● **Assignment**:
Once the line with "Definition db_MethodHandler (h" is found in the entries below, repeat it and each following line exactly, up to and including the line with "handler_with h ep". Add no other lines.
┄┄┄┄┄┄
(** The part of the handler from the connection on; the connection is closed last. *)
Definition db_call_service (stmts : list (string * string)) (ep : EndpointSpec) (service : ServiceMethod) :
    ServiceCall (T := T) (U := U) := λ ctx req s w,
  let report s f := let '(w, out) := handle_error (Some (Timeout_ctx ctx s)) w f in (s, w, out) in
  match on_db_err DB_Conn s with
  | (s, Some dberr) => report s (mk_failure InternalError "Database connection could not be retrieved" (Some dberr))
  | (s, None) =>
      let '(s, w, out) := match begin_transaction stmts s with
                          | (s, Some f) => report s f
                          | (s, None) => db_recovered ctx (in_transaction ep service ctx req s w)
                          end in
      (on_db Conn_Close s, w, out)
  end.
End with_callback.

Definition db_MethodHandler (h : ServiceHandler (R := R)) (stmts : list (string * string)) (ep : EndpointSpec)
    (service : option ServiceMethod) : Handler (AppState U) :=
  handler_with h ep (db_call_service (sh_genCallback h) stmts ep <$> service).
End db_handler.

(** The constructor opens the database before anything else. *)
Definition NewServiceHandler_db `{Crypto, Jose} {DB R} (GetDBHandle : res DB)
    (resolve : string → string → res (Rule (StdAuthenticator RemoteJWKSIssuer) RemoteEnv * StdAuthenticator RemoteJWKSIssuer))
    (genCallback : Callback UpstreamConfig R) (eps : list EndpointSpec) :
    res (DB * (ServiceHandler (R := R) * gmap string (StdAuthenticator RemoteJWKSIssuer))) :=
  db ← GetDBHandle;
  h ← NewServiceHandler resolve genCallback eps;
  Ok (db, h).

(** * Lemmas *)

Section db_properties.
Context `{Jose} {T U D R : Type} `{!Platform T U, !Database U D, !DatabaseLaws U D}.
Notation St := (SvcState U).
Notation ServiceMethod := (ServiceMethod (T := T) (U := U)).
Implicit Types (s : St) (g : Callback UpstreamConfig R).
Notation handle_error := (handle_error (T := T) (U := U)).
Notation recovered_call := (recovered_call (T := T) (U := U)).
Notation send_response := (send_response (T := T)).
Notation Timeout_ctx := (DownstreamTimeoutContext (T := T)).

(** What the database has besides the open transaction is as it was. *)
Definition same_connections (k : nat) s s' : Prop :=
  connections (sv_user s') = k + connections (sv_user s).
Definition untouched s s' : Prop :=
  committed (sv_user s') = committed (sv_user s) ∧ connections (sv_user s') = connections (sv_user s).

Lemma prepare_statements_spec stmts s s' f : prepare_statements stmts s = (s', f) →
  untouched s s' ∧ working (sv_user s') = working (sv_user s) ∧
  (f = None → statements (sv_user s') = length stmts + statements (sv_user s)).
Proof using DatabaseLaws0.
  revert s. induction stmts as [|[name text] stmts IH]; intros s; cbn [prepare_statements]; [by intros [= <- <-]|].
  unfold on_db_err. pose proof (Prepare_law text (sv_user s)) as Hlaw.
  destruct (Conn_PrepareContext text (sv_user s)) as [u [e|]]; destruct Hlaw as (Hc&Hw&Hn&Hs).
  - intros [= <- <-]. by repeat split.
  - intros ([Hc' Hn']&Hw'&Hs')%IH. cbn in *. split; [split; congruence|]. split; [congruence|]. intros Hf. rewrite (Hs' Hf) Hs. lia.
Qed.

Lemma begin_transaction_spec stmts s s' f : begin_transaction stmts s = (s', f) →
  untouched s s' ∧
  working (sv_user s') = match f with Some _ => working (sv_user s) | None => Some (committed (sv_user s)) end ∧
  (f = None → statements (sv_user s') = length stmts + statements (sv_user s)).
Proof using DatabaseLaws0.
  unfold begin_transaction. destruct (prepare_statements stmts s) as [s1 f1] eqn:E.
  apply prepare_statements_spec in E as ([Hc Hn]&Hw&Hs). destruct f1 as [f1|]; [intros [= <- <-]; by repeat split|].
  unfold on_db_err. pose proof (Begin_law (sv_user s1)) as Hlaw.
  destruct (Conn_BeginTx (sv_user s1)) as [u [e|]]; destruct Hlaw as (Hc'&Hn'&Hs'&Hw'); intros [= <- <-]; cbn.
  - split; [split; cbn; congruence|]. split; [congruence|done].
  - split; [split; cbn; congruence|]. split; [congruence|]. intros _. rewrite Hs'. by apply Hs.
Qed.

Lemma rollback_spec s : untouched s (on_db Tx_Rollback s) ∧ working (sv_user (on_db Tx_Rollback s)) = None ∧
  statements (sv_user (on_db Tx_Rollback s)) = statements (sv_user s).
Proof using DatabaseLaws0. pose proof (Rollback_law (sv_user s)) as (?&?&?&?). by repeat split. Qed.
┄┄┄┄┄┄
● **Response to this exercise**:
Definition db_MethodHandler (h : ServiceHandler (R := R)) (stmts : list (string * string)) (ep : EndpointSpec)
    (service : option ServiceMethod) : Handler (AppState U) :=
  handler_with h ep (db_call_service (sh_genCallback h) stmts ep <$> service).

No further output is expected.